Is sign_and_verify really necessary?

The NAR scheme gives you guarantees of the values that go into your computation, but there's no method of checking the "correctness" of the result.

Nix gets around this by making the "store" strictly read-only + caching results externally. That means that the result is essentially tamper proof. marimo doesn't have these guarantees baked in. I think an external cache is a bit much, and an RO file system is not easily enforceable (nix is pretty invasive in this regard). But we can use something like a pgp signature to verify a computation result. Probably a bit more academic than practical, but was still trying to think through the "correct" way of doing things. It could just be a set it up and forget it like GitHub signatures.

As for the other arguments, it's more to allow overriding of needed, with the expectation it'll mostly be default.

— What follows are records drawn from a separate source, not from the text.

Definition uc_l_conf : lens UnixSocketClientComponent ring := mk_lens uc_conf
  (fun x c => mk_UnixSocketClientComponent x (uc_inn c) (uc_out c) (uc_signals_in c) (uc_signals_out c) (uc_state c)
     (uc_scheduler_waker c) (uc_read_timeout c) (uc_pending_outbound c) (uc_cmd_tx c) (uc_result_rx c)).
Definition uc_l_inn : lens UnixSocketClientComponent ring := mk_lens uc_inn
  (fun x c => mk_UnixSocketClientComponent (uc_conf c) x (uc_out c) (uc_signals_in c) (uc_signals_out c) (uc_state c)
     (uc_scheduler_waker c) (uc_read_timeout c) (uc_pending_outbound c) (uc_cmd_tx c) (uc_result_rx c)).
Definition uc_l_box : lens UnixSocketClientComponent Outbox := mk_lens
  (fun c => mk_Outbox (uc_out c) (uc_pending_outbound c))
  (fun x c => mk_UnixSocketClientComponent (uc_conf c) (uc_inn c) (ob_out x) (uc_signals_in c) (uc_signals_out c)
     (uc_state c) (uc_scheduler_waker c) (uc_read_timeout c) (ob_pending x) (uc_cmd_tx c) (uc_result_rx c)).
Definition uc_l_signals : lens UnixSocketClientComponent Signals := mk_lens
  (fun c => mk_Signals (uc_signals_in c) (uc_signals_out c))
  (fun x c => mk_UnixSocketClientComponent (uc_conf c) (uc_inn c) (uc_out c) (sig_in x) (sig_out x) (uc_state c)
     (uc_scheduler_waker c) (uc_read_timeout c) (uc_pending_outbound c) (uc_cmd_tx c) (uc_result_rx c)).
Definition uc_l_state : lens UnixSocketClientComponent UnixSocketClientState := mk_lens uc_state
  (fun x c => mk_UnixSocketClientComponent (uc_conf c) (uc_inn c) (uc_out c) (uc_signals_in c) (uc_signals_out c) x
     (uc_scheduler_waker c) (uc_read_timeout c) (uc_pending_outbound c) (uc_cmd_tx c) (uc_result_rx c)).
Definition uc_l_read_timeout : lens UnixSocketClientComponent Duration := mk_lens uc_read_timeout
  (fun x c => mk_UnixSocketClientComponent (uc_conf c) (uc_inn c) (uc_out c) (uc_signals_in c) (uc_signals_out c)
     (uc_state c) (uc_scheduler_waker c) x (uc_pending_outbound c) (uc_cmd_tx c) (uc_result_rx c)).
Definition uc_l_cmd_tx : lens UnixSocketClientComponent (mpsc (UnixSocketAddr * SocketType)) := mk_lens uc_cmd_tx
  (fun x c => mk_UnixSocketClientComponent (uc_conf c) (uc_inn c) (uc_out c) (uc_signals_in c) (uc_signals_out c)
     (uc_state c) (uc_scheduler_waker c) (uc_read_timeout c) (uc_pending_outbound c) x (uc_result_rx c)).
Definition uc_l_result_rx : lens UnixSocketClientComponent (mpsc (result Conn ErrorKind)) := mk_lens uc_result_rx
  (fun x c => mk_UnixSocketClientComponent (uc_conf c) (uc_inn c) (uc_out c) (uc_signals_in c) (uc_signals_out c)
     (uc_state c) (uc_scheduler_waker c) (uc_read_timeout c) (uc_pending_outbound c) (uc_cmd_tx c) x).

(** The value of a key in the query of a URL. *)
Definition query_value (key : string) (url : Url) : option string :=
  snd <$> List.find (fun kv => String.eqb kv.1 key) (url_query_pairs url).

(** The request that a URL stands for: an unwinding, no work, or the address,
    the type and the timeout. *)
Definition unix_request (url : Url) : outcome (option ((UnixSocketAddr * SocketType) * Duration)) :=
  let address_is_abstract := negb (is_none (url_host_str url)) in
  let address_str := default (url_path url) (url_host_str url) in
  if negb address_is_abstract && (String.eqb address_str "" || String.eqb address_str "/") then Done None
  else
    let socket_type :=
      match query_value "socket_type" url with
      | Some "seqpacket" => Some SeqPacket
      | Some "stream" => Some Stream
      | Some "dgram" | Some "datagram" => Some Datagram
      | _ => None
      end in
    match socket_type with
    | None => Done None
    | Some socket_type =>
        let* socket_address := expect ((if address_is_abstract then from_abstract else from_path) address_str) in
        let timeout := value ← query_value "rtimeout" url; parse_u64 (string_bytes value) in
        let read_timeout :=
          match timeout with Some ms => from_millis (Z.of_N ms) | None => DEFAULT_READ_TIMEOUT end in
        Done (Some ((socket_address, socket_type), read_timeout))
    end.

Definition unix_close_down {A} : proc UnixSocketClientComponent A :=
  write uc_l_state UnixFinished;; return_ Finished.

Definition unix_check_connection : proc UnixSocketClientComponent unit :=
  res ← receive uc_l_result_rx;
  match res with
  | Received (Ok client) => write uc_l_state (UnixConnected client []);; return_ (DidWork 1)
  | Received (Err _) => unix_close_down
  | _ => wake_poll clock;; return_ NoWork
  end.

Definition unix_waiting : proc UnixSocketClientComponent ProcessResult :=
  url_msg ← pop uc_l_conf;
  match url_msg with
  | None =>
      b ← budget;
      if (b =? 0)%N then return_ NoWork else charge 1;; return_ NoWork
  | Some url_msg =>
      match url_parse (default "" (message_as_utf8 url_msg)) with
      | None => panic
      | Some url =>
          match unix_request url with
          | Panicked => panic
          | Done None => return_ NoWork
          | Done (Some (request, read_timeout)) =>
              write uc_l_read_timeout read_timeout;;
              r ← post uc_l_cmd_tx request;
              match r with
              | Posted => write uc_l_state UnixConnecting;; return_ (DidWork 1)
              | PostFull => write uc_l_state UnixWaitingForConfig;; return_ NoWork
              | PostDisconnected => unix_close_down
              end
          end
      end
  end.

Definition unix_connected (client : Conn) (pending_messages : list FbpMessage) :
    proc UnixSocketClientComponent ProcessResult :=
  pending_messages ← exchange in_runtime uc_l_inn uc_l_box pending_messages;
  abandoned ← is_abandoned uc_l_inn;
  box ← read uc_l_box;
  if abandoned && bool_decide (ob_pending box = []) then unix_close_down
  else
    write uc_l_state (UnixConnected client pending_messages);;
    connected_result clock.

Definition unix_client_process : proc UnixSocketClientComponent ProcessResult :=
  stop_signal message_as_utf8 uc_l_signals (write uc_l_state UnixFinished);;
  state ← read uc_l_state;
  match state with
  | UnixConnecting => unix_check_connection
  | _ => mret tt
  end;;
  state ← read uc_l_state;
  write uc_l_state UnixFinished;;
  match state with
  | UnixWaitingForConfig => unix_waiting
  | UnixConnecting => unix_close_down
  | UnixConnected client pending_messages => unix_connected client pending_messages
  | UnixFinished => mret Finished
  end.

#[export] Instance keeps_unix_client : Keeps unix_client_process.
Proof.
  unfold unix_client_process, unix_check_connection, unix_waiting, unix_connected, unix_close_down, stop_signal. apply _.
Qed.
Definition unix_client_component := component_of unix_client_process.
End unix.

akshayka commented 3 months ago

How about

@mo.save("name")
def add(x, y):
  return x + y

x_plus_y = add(1, 2)

as well as

@mo.save("name")
def add(x, y):
  return x + y + some_ref

x_plus_y = add(1, 2)

with mo.save() returning a callable whose signature matches the wrapped function? I understand that this doesn't match your spec (statically determined input paths). But otherwise (IIUC) users would need to rewrite this as

def add(x, y):
  return x + y

func = lambda: add(x_value, y_value)
x_plus_y = mo.save(func, "name")

which feels non-obvious.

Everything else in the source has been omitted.